Which indication of a failure can be found in bwa-mem or samtools' output?
1
0
Entering edit mode
4.3 years ago
serpalma.v ▴ 70

Hello

I aligned 108 FASTQ pairs with bwa-mem in one go, after alignment I transformed the SAMs into BAMs with samtools. I wrote the script so that I know when a pair starts and ends.

The job was completed, because I found 108 BAMs in the output directory and the script indicates that all pairs were processed.

I want to rule out the possibility that an error occured by searching for a message that could indicate that something went wrong. I am not asking for the exact message, but some string that is common and exclusive to all error messages, either for bwa-mem or samtools.

bwa samtools • 1.7k views
0
Entering edit mode

Did you redirect the output from your script to a log file?

0
Entering edit mode

I did this nohup script.sh &> script.out &

0
Entering edit mode

Could you post a few lines from script.out?

0
Entering edit mode

Beginning and end for the first pair:

[M::bwa_idx_load_from_disk] read 0 ALT contigs
[M::process] read 2210544 sequences (320000246 bp)...
[M::process] read 2207480 sequences (320000211 bp)...
[M::mem_pestat] # candidate unique pairs for (FF, FR, RF, RR): (82, 871436, 27, 24)
[M::mem_pestat] analyzing insert size distribution for orientation FF...

[...many lines...]

[M::mem_pestat] skip orientation FF
[M::mem_pestat] skip orientation RR
[M::mem_process_seqs] Processed 982502 reads in 754.311 CPU sec, 24.037 real sec
[main] Version: 0.7.16a-r1181
[main] CMD: bwa mem -t 32 -M path/to/ref/Mus_musculus.GRCm38.dna.primary_assembly.fa.gz path/to/fastq/R1.fastq.gz path/to/fastq/R2.fastq.gz
[main] Real time: 848.251 sec; CPU: 26138.097 sec

0
Entering edit mode

By the way, for the future: You can prevent BWA from being so talky by simply modifying the BWA source code (bwamem_pair.c), putting if (bwa_verbose >= 3) in front of all lines where fprintf triggers these messages.

E.g. line 84:

fprintf(stderr, "[M::%s] (25, 50, 75) percentile: (%d, %d, %d)\n", __func__, p25, p50, p75);


becomes:

if (bwa_verbose >= 3) fprintf(stderr, "[M::%s] (25, 50, 75) percentile: (%d, %d, %d)\n", __func__, p25, p50, p75);


Using bwa mem -v3 will then limit the STDERR messages to a necessary minimum. If you are interested, on my Git there is a version of bwamem_pair.c with these modifications. You'll need to recompile BWA of course.

0
Entering edit mode

I want to rule out the possibility that an error occured by searching for a message that could indicate that something went wrong

test bwa returned 0. https://bash.cyberciti.biz/guide/The_exit_status_of_a_command

0
Entering edit mode

Thanks, If I understood correctly, I will have to re-run the script including the exit status after bwa and samtools, did I get it right?

0
Entering edit mode

I would grep for obvious words in the log file (you already have) that can indicate problems (e.g. killed, error you get the idea). If the job took an expected length of time (108 samples should have taken some time) and checks noted by @ATPoint below go through then all should be well.

0
Entering edit mode
4.3 years ago
ATpoint 66k

I would do the following:

Check file sizes

ls -lh *.bam


Even though file sizes are not too informative due to compression level differences, if a BAM is only a few KB in size, something is obviously wrong.

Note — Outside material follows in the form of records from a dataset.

(* ===== verification/State.v ===== *)
(** * A state monad

    Stateful code with undefined outcomes, over a state of the component's
    choice. *)

From S2P Require Import Prelude.

Definition St (S A : Type) : Type := S -> outcome (A * S).

Section monad.
Context {S : Type}.

#[export] Instance St_ret : MRet (St S) := fun A a s => Done (a, s).
#[export] Instance St_bind : MBind (St S) := fun A B k m s =>
  match m s with
  | Done (a, s') => k a s'
  | Throws e => Throws e
  | Undef u => Undef u
  end.

Definition get {A} (f : S -> A) : St S A := fun s => Done (f s, s).
Definition put (f : S -> S) : St S () := fun s => Done ((), f s).
Definition fault {A} (u : undef) : St S A := fun _ => Undef u.
(** A pure update that returns a value. *)
Definition run {A} (f : S -> A * S) : St S A := fun s => Done (f s).
(** A partial update. *)
Definition step {A} (f : S -> outcome (A * S)) : St S A := f.
Definition if_ (b : bool) (m : St S ()) : St S () := if b then m else mret ().

(** [Q] holds of the value and the state after [m], which ends normally. *)
Definition post {A} (m : St S A) (Q : A -> S -> Prop) (s : S) : Prop :=
  match m s with Done (a, s') => Q a s' | _ => False end.

Lemma post_ret {A} (a : A) Q s : Q a s -> post (mret a) Q s.
Proof. done. Qed.

Lemma post_bind {A B} (m : St S A) (k : A -> St S B) Q s :
  post m (fun a s' => post (k a) Q s') s -> post (m ≫= k) Q s.
Proof. unfold post, mbind, St_bind. by destruct (m s) as [[a s']| |]. Qed.

Lemma post_mono {A} (m : St S A) (Q Q' : A -> S -> Prop) s :
  post m Q s -> (forall a s', Q a s' -> Q' a s') -> post m Q' s.
Proof. unfold post. destruct (m s) as [[a s']| |]; auto. Qed.

Lemma post_get {A} (f : S -> A) (Q : A -> S -> Prop) s : Q (f s) s -> post (get f) Q s.
Proof. done. Qed.

Lemma post_put (f : S -> S) (Q : () -> S -> Prop) s : Q () (f s) -> post (put f) Q s.
Proof. done. Qed.

Lemma post_run {A} (f : S -> A * S) (Q : A -> S -> Prop) s :
  Q (fst (f s)) (snd (f s)) -> post (run f) Q s.
Proof. unfold post, run. by destruct (f s). Qed.

Lemma post_if (b : bool) (m : St S ()) (Q : () -> S -> Prop) s :
  (b = true -> post m Q s) -> (b = false -> Q () s) -> post (if_ b m) Q s.
Proof. intros H1 H2. destruct b; [by apply H1|by apply H2]. Qed.

(** [Q] holds after [m] if it ends normally; otherwise it throws what [E]
    allows or is undefined for a reason [D] allows. *)
Definition wp (E : exn -> Prop) (D : undef -> Prop) {A} (m : St S A) (Q : A -> S -> Prop) (s : S) : Prop :=
  match m s with Done (a, s') => Q a s' | Throws e => E e | Undef u => D u end.

Lemma st_wp_ret E D {A} (a : A) Q s : Q a s -> wp E D (mret a) Q s.
Proof. done. Qed.

Lemma st_wp_bind E D {A B} (m : St S A) (k : A -> St S B) Q s :
  wp E D m (fun a s' => wp E D (k a) Q s') s -> wp E D (m ≫= k) Q s.
Proof. unfold wp, mbind, St_bind. by destruct (m s) as [[a s']| |]. Qed.

Lemma st_wp_mono E D {A} (m : St S A) (Q Q' : A -> S -> Prop) s :
  wp E D m Q s -> (forall a s', Q a s' -> Q' a s') -> wp E D m Q' s.
Proof. unfold wp. destruct (m s) as [[a s']| |]; auto. Qed.

Lemma st_wp_exn (E : exn -> Prop) D {A} (m : St S A) (Q : A -> S -> Prop) s :
  wp (fun _ => False) D m Q s -> wp E D m Q s.
Proof. unfold wp. by destruct (m s) as [[a s']| |]. Qed.

Lemma st_wp_get E D {A} (f : S -> A) (Q : A -> S -> Prop) s : Q (f s) s -> wp E D (get f) Q s.
Proof. done. Qed.

Lemma st_wp_put E D (f : S -> S) (Q : () -> S -> Prop) s : Q () (f s) -> wp E D (put f) Q s.
Proof. done. Qed.

Lemma st_wp_if E D (b : bool) (m : St S ()) (Q : () -> S -> Prop) s :
  (b = true -> wp E D m Q s) -> (b = false -> Q () s) -> wp E D (if_ b m) Q s.
Proof. intros H1 H2. destruct b; [by apply H1|by apply H2]. Qed.

Lemma post_Done {A} (m : St S A) Q s : post m Q s <-> exists a s', m s = Done (a, s') /\ Q a s'.
Proof.
  unfold post. destruct (m s) as [[a s']| |]; split; try done.
  - by exists a, s'.
  - by intros (? & ? & [= <- <-] & ?).
  - by intros (? & ? & ? & ?).
  - by intros (? & ? & ? & ?).
Qed.
End monad.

Check if all BAM files are valid

samtools quickcheck -qvvv *.bam > bad_BAM.txt && echo 'all ok' || echo 'some files failed check, see bad_BAM.txt'


If some BAM files have obvious anomalities, they file name will be printed to bad_BAM.txt.

Check the log file

grep 'M::mem_process_seqs' script.out


This message is always printed to STDERR at the end of the alignment, stating how many reads have been processed. You can compare that to the number of reads in your fastq files. If the numbers are identical, it should be fine. Alternatively, you can use samtools flagstat to see if the number of reads matched the entries in the fastq.